The part of the code I am interested is this:

#define TEST_BUFFER_SIZE        16


u8 SendBuffer[TEST_BUFFER_SIZE];
u8 ReceiveBuffer[TEST_BUFFER_SIZE];



for (Index = 0; Index < TEST_BUFFER_SIZE; Index++) {
    SendBuffer[Index] = Index;
    ReceiveBuffer[Index] = 0;
}


XUartLite_Recv(&UartLite, ReceiveBuffer, TEST_BUFFER_SIZE); 
XUartLite_Send(&UartLite, SendBuffer, TEST_BUFFER_SIZE);


while ((TotalReceivedCount != TEST_BUFFER_SIZE) ||
    (TotalSentCount != TEST_BUFFER_SIZE)) {
}


for (Index = 0; Index < TEST_BUFFER_SIZE; Index++) {
    if (ReceiveBuffer[Index] != SendBuffer[Index]) {
        return XST_FAILURE;
    }
}

The buffer can hold values of 1 byte long. Using realterm I send a text file which hold values such as:

0 12 3 4 56 7 8 91

but what I read at the ReceiveBuffer is '0', ' ', '1', '2', ' '... etc I know that it sends ASCII characters because during debuging I see that the SendBuffer sends characters such as '\r', '\f' which my terminal translates as numbers but how do I send a two digit number????
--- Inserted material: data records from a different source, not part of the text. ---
(** * Polytope and zonotope operations of CORA (Python translation)

    A shallow embedding of the set operations in
    [cora_python/contSet/polytope] and [cora_python/contSet/zonotope]:
    point containment, Minkowski addition, box enclosure, the empty
    zonotope and the averaging intersection of zonotopes.

    Numbers.  The source computes with numpy [float64].  Where the code
    builds, moves and adds up arrays, a finite number is an exact rational
    ([Q]) here, and the infinities the source writes as [np.inf] and
    [-np.inf] are the two extra values of [xfloat]; rounding and NaN are
    outside that part of the model.  Where the code compares computed
    numbers and the answer rests on the comparison (the tests and the
    scaling factors of the point check, the time test of [monitorSTL]),
    the numbers are binary64 numbers with their rounding, infinities and
    NaN: see [Float64].

    Arrays.  A two-dimensional numpy array is a [mat]: its shape and its
    rows.  The shape is kept apart from the rows because the source builds
    arrays with zero rows and [n] columns, and with [n] rows and zero
    columns.  Operations that numpy refuses (mismatched shapes, the maximum
    of an empty array) return [Raise].  The dimensions of an array are
    natural numbers: the size numpy can give an array (its byte count has
    to fit a signed 64-bit integer, and the memory has to be there) is
    outside the model, and the theorems about constructors that take a
    dimension from their caller bound it. *)

From Stdlib Require Import QArith Qminmax Qabs ZArith Lia String.
From Stdlib Require Import Lqa Sorted.
From Stdlib Require Floats.
From stdpp Require Import base list.
(** X23. When every path the page submits for redaction has no registered
    handler (PDF files, for instance), the configured endpoint answers
    success with an empty list, and the page ends with its success flag on
    and nothing to show: the redaction panel renders neither its error box
    nor its success box. *)
Theorem redacting_unsupported_files_shows_nothing :
  forall (selectedFiles : list SelectedFile) (deltaTableResults : list DeltaRow)
         (st : RedactionState Backend.RedactedFile) (table warehouse_id : string),
    Backend.configured w current_warehouse_id get_delta_table_path table warehouse_id ->
    redactablePaths selectedFiles <> [] ->
    deltaTableResults <> [] ->
    (forall p, In p (redactablePaths selectedFiles) ->
       FormatHandlers.get_format_handler (FormatHandlers.detect_file_format p) = None) ->
    redact_endpoint {| Backend.file_paths := redactablePaths selectedFiles;
                       Backend.file_types := [] |}
    = Backend.Ok200 {| Backend.success := true;
                       Backend.message := "Successfully processed 0 file(s) for redaction";
                       Backend.redacted_files := [] |}
    /\ fst (handleRedactDocuments selectedFiles deltaTableResults
              (redact_outcome
                 (redact_endpoint {| Backend.file_paths := redactablePaths selectedFiles;
                                     Backend.file_types := [] |}))
              st)
       = {| documentRedactionLoading := false; documentRedactionError := None;
            documentRedactionSuccess := true; redactedFiles := [] |}
    /\ shows_redaction_error
         (fst (handleRedactDocuments selectedFiles deltaTableResults
                 (redact_outcome
                    (redact_endpoint {| Backend.file_paths := redactablePaths selectedFiles;
                                        Backend.file_types := [] |}))
                 st)) = false
    /\ shows_redaction_success
         (fst (handleRedactDocuments selectedFiles deltaTableResults
                 (redact_outcome
                    (redact_endpoint {| Backend.file_paths := redactablePaths selectedFiles;
                                        Backend.file_types := [] |}))
                 st)) = false.
Proof.
  intros files results st table wh (Hw & Hwh & Hne & Htable) Hpaths Hres Hnone.
  assert (Hanswer :
    redact_endpoint {| Backend.file_paths := redactablePaths files;
                       Backend.file_types := [] |}
    = Backend.Ok200 {| Backend.success := true;
                       Backend.message := "Successfully processed 0 file(s) for redaction";
                       Backend.redacted_files := [] |}).
  { unfold Backend.redact_documents. rewrite Hw, Hwh, Htable.
    cbn [negb Backend.file_paths]. destruct wh as [|c wh]; [congruence|].
    destruct (redactablePaths files) as [|p ps] eqn:Hp; [congruence|].
    cbv beta iota delta [Backend.bind].
    rewrite (redact_loop_all_skipped table (String c wh) (p :: ps) Hnone).
    reflexivity. }
  split; [exact Hanswer|]. rewrite Hanswer.
  assert (Hstate :
    fst (handleRedactDocuments files results
           (redact_outcome
              (Backend.Ok200 {| Backend.success := true;
                                Backend.message :=
                                  "Successfully processed 0 file(s) for redaction";
                                Backend.redacted_files := [] |})) st)
    = {| documentRedactionLoading := false; documentRedactionError := None;
         documentRedactionSuccess := true; redactedFiles := [] |}).
  { unfold handleRedactDocuments. fold (redactablePaths files).
    destruct (redactablePaths files) as [|p ps]; [congruence|].
    destruct results as [|row rows]; [congruence|]. reflexivity. }
  rewrite Hstate. repeat split.
Qed.
(** Any entry point of [saving_lib], the archive backend. *)
Definition is_archive_backend (c : Call) : bool :=
  match c with
  | saving_lib_save_model _ _ | saving_lib_load_model _ _ _ _
  | saving_lib_load_weights_only _ _ _ | get_temp_dir => true
  | _ => false
  end.

Definition opens_file (c : Call) : bool :=
  match c with
  | h5py_File _ _ | saving_lib_load_weights_only _ _ _ => true
  | _ => false
  end.

(** The calls that create or write a file or a directory: the copy
    into the temporary directory, the creation of that directory, and
    the two writers. *)
Definition writes_files (c : Call) : bool :=
  match c with
  | file_utils_copy _ _ _ | get_temp_dir
  | saving_lib_save_model _ _ | save_model_to_hdf5 _ _ _ _ => true
  | _ => false
  end.

(** The arguments a call passes, as the callee receives them. *)
Definition args (c : Call) : list PyVal :=
  match c with
  | os_path_exists p | zipfile_is_zipfile p
  | ask_to_proceed_with_overwrite p
  | is_remote_path p | isdir p | load_model_from_hdf5 p => [PyStr p]
  | file_utils_copy src dst ow => [PyStr src; PyStr dst; PyBool ow]
  | saving_lib_save_model m p => [m; PyStr p]
  | saving_lib_load_model p co c sm => [PyStr p; co; PyBool c; PyBool sm]
  | saving_lib_load_weights_only m p sk => [m; PyStr p; PyBool sk]
  | get_temp_dir => []
  | save_model_to_hdf5 m p ow io => [m; PyStr p; PyBool ow; io]
  | load_weights_from_hdf5_group_by_name f m sk => [f; m; PyBool sk]
  | load_weights_from_hdf5_group f m => [f; m]
  | h5py_File p mode => [PyStr p; PyStr mode]
  | h5_attrs_contains f k | h5_contains f k | h5_getitem f k =>
      [f; PyStr k]
  | h5_exit f => [f]
  end.

(** No call of the kind [p] is made. *)
Definition never (p : Call -> bool) (tr : list Event) : bool :=
  forallb (fun ev =>
    match ev with Called c _ => negb (p c) | Logged _ => true end) tr.

(** Some call of the kind [p] is made. *)
Definition some (p : Call -> bool) (tr : list Event) : bool :=
  existsb (fun ev =>
    match ev with Called c _ => p c | Logged _ => false end) tr.

(** Every call returned, except possibly calls of the kind [p]. *)
Definition returned_except (p : Call -> bool) (tr : list Event) : bool :=
  forallb (fun ev =>
    match ev with Called c (inl _) => p c | _ => true end) tr.

(** Every call returned. *)
Definition all_returned (tr : list Event) : bool :=
  returned_except (fun _ => false) tr.

(** No zip probe answered that the file is a zip archive. *)
Definition no_probe_found_zip (tr : list Event) : bool :=
  forallb (fun ev =>
    match ev with
    | Called (zipfile_is_zipfile _) (inr v) => negb (truthy v)
    | _ => true
    end) tr.

(** The overwrite guard of [save_model] let the save proceed: the
    existence check returned or raised [TypeError], and the prompt, if
    asked, answered yes. *)
Definition guard_granted (tr : list Event) : bool :=
  forallb (fun ev =>
    match ev with
    | Called (os_path_exists _) (inl e) => is_TypeError e
    | Called (ask_to_proceed_with_overwrite _) (inl _) => false
    | Called (ask_to_proceed_with_overwrite _) (inr v) => truthy v
    | _ => true
    end) tr.

(** The call [c] returned [v] at some point of the run. *)
Definition answered (c : Call) (v : PyVal) (tr : list Event) : Prop :=
  In (Called c (inr v)) tr.

Fixpoint last_event (tr : list Event) : option Event :=
  match tr with
  | [] => None
  | [ev] => Some ev
  | _ :: rest => last_event rest
  end.

(** The run ends by handing the request over to the call [c]: [c] is
    the last event, and the run returns what [c] returns ([val] reads
    the returned value as a Python value) or raises what [c] raises. *)
Definition hands_over {W R : Type} (val : R -> PyVal) (c : Call)
    (rn : Run W R) : Prop :=
  match last_event (trace rn) with
  | Some (Called c' r) =>
      c' = c /\
      match r with
      | inl e => outcome rn = Raised e
      | inr v => exists x, outcome rn = Returned x /\ val x = v
      end
  | _ => False
  end.

Definition unit_val (_ : unit) : PyVal := PyNone.
Definition py_val (v : PyVal) : PyVal := v.

(** A message names [word] when one of its literal pieces contains it. *)
Definition mentions (word : string) (msg : list Frag) : bool :=
  existsb (fun f =>
    match f with
    | Lit text =>
        match String.index 0 word text with Some _ => true | None => false end
    | Fmt _ => false
    end) msg.

End Obs.

(** The keyword arguments as [save_model] reads them with its two
    [pop]s: the two values, and the rest, which it does not support. *)
Definition save_format_of (kwargs : Kwargs.t) : PyVal :=
  fst (Kwargs.pop "save_format" (PyBool false)
         (snd (Kwargs.pop "include_optimizer" (PyBool true) kwargs))).

Definition include_optimizer_of (kwargs : Kwargs.t) : PyVal :=
  fst (Kwargs.pop "include_optimizer" (PyBool true) kwargs).

Definition unsupported_of (kwargs : Kwargs.t) : Kwargs.t :=
  snd (Kwargs.pop "save_format" (PyBool false)
         (snd (Kwargs.pop "include_optimizer" (PyBool true) kwargs))).

(** ** Parameters and by-position reconciliation *)

(** Modelled from the spec: the parameters of a live model and of a
    stored legacy file, and [legacy_h5_format.load_weights_from_hdf5_group],
    are not part of [saving_api.py].  A parameter is a name, a shape and
    its values (section 3, NamedParameterSet). *)
Record Param : Type :=
  mkParam { p_name : string; p_shape : list nat; p_data : list Z }.

Definition same_shape (a b : Param) : bool :=
  if list_eq_dec Nat.eq_dec (p_shape a) (p_shape b) then true else false.

(** Modelled from the spec: section 4.6, ByPosition.  Parameters are
    paired in order; a count or shape mismatch at a position is fatal
    unless [skip] is set, in which case the entry keeps its current value
    and the pairing goes on with the next position.  The live parameters
    before a fatal mismatch stay applied (section 9, no rollback).  The
    result is the live parameters after the call and the error, if any;
    [pos] is the position of the head of the lists. *)
Fixpoint reconcile_by_position (skip : bool) (pos : nat)
    (live stored : list Param) : list Param * option Exn :=
  match live, stored with
  | [], [] => ([], None)
  | m :: live', s :: stored' =>
      if same_shape m s then
        let (rest, err) := reconcile_by_position skip (S pos) live' stored' in
        (mkParam (p_name m) (p_shape m) (p_data s) :: rest, err)
      else if skip then
        let (rest, err) := reconcile_by_position skip (S pos) live' stored' in
        (m :: rest, err)
      else
        (live,
         Some (mkExn ValueError
                 [Lit "ShapeMismatch at position "; Fmt (PyInt (Z.of_nat pos))]))
  | _, _ =>
      if skip then (live, None)
      else
        (live,
         Some (mkExn ValueError
                 [Lit "CountMismatch at position "; Fmt (PyInt (Z.of_nat pos))]))
  end.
  • A two-digit number is sent as two ASCII characters. You will have to convert a C int to ASCII characters before sending, and convert the received characters back to an int on reception. – Peter Bennett Oct 22 '16 at 19:19

1 Answers1

2

A byte can be between 0 and 255. If you send, for example, decimal 65 then the system will translate it to 'A'. Once you've received the byte, 'A', just convert it to an integer with (unsigned int)ReceiveBuffer[i]. You'll get 65.

Another approach would be breaking the 2-digit-number into the digits and sending each digit respectively.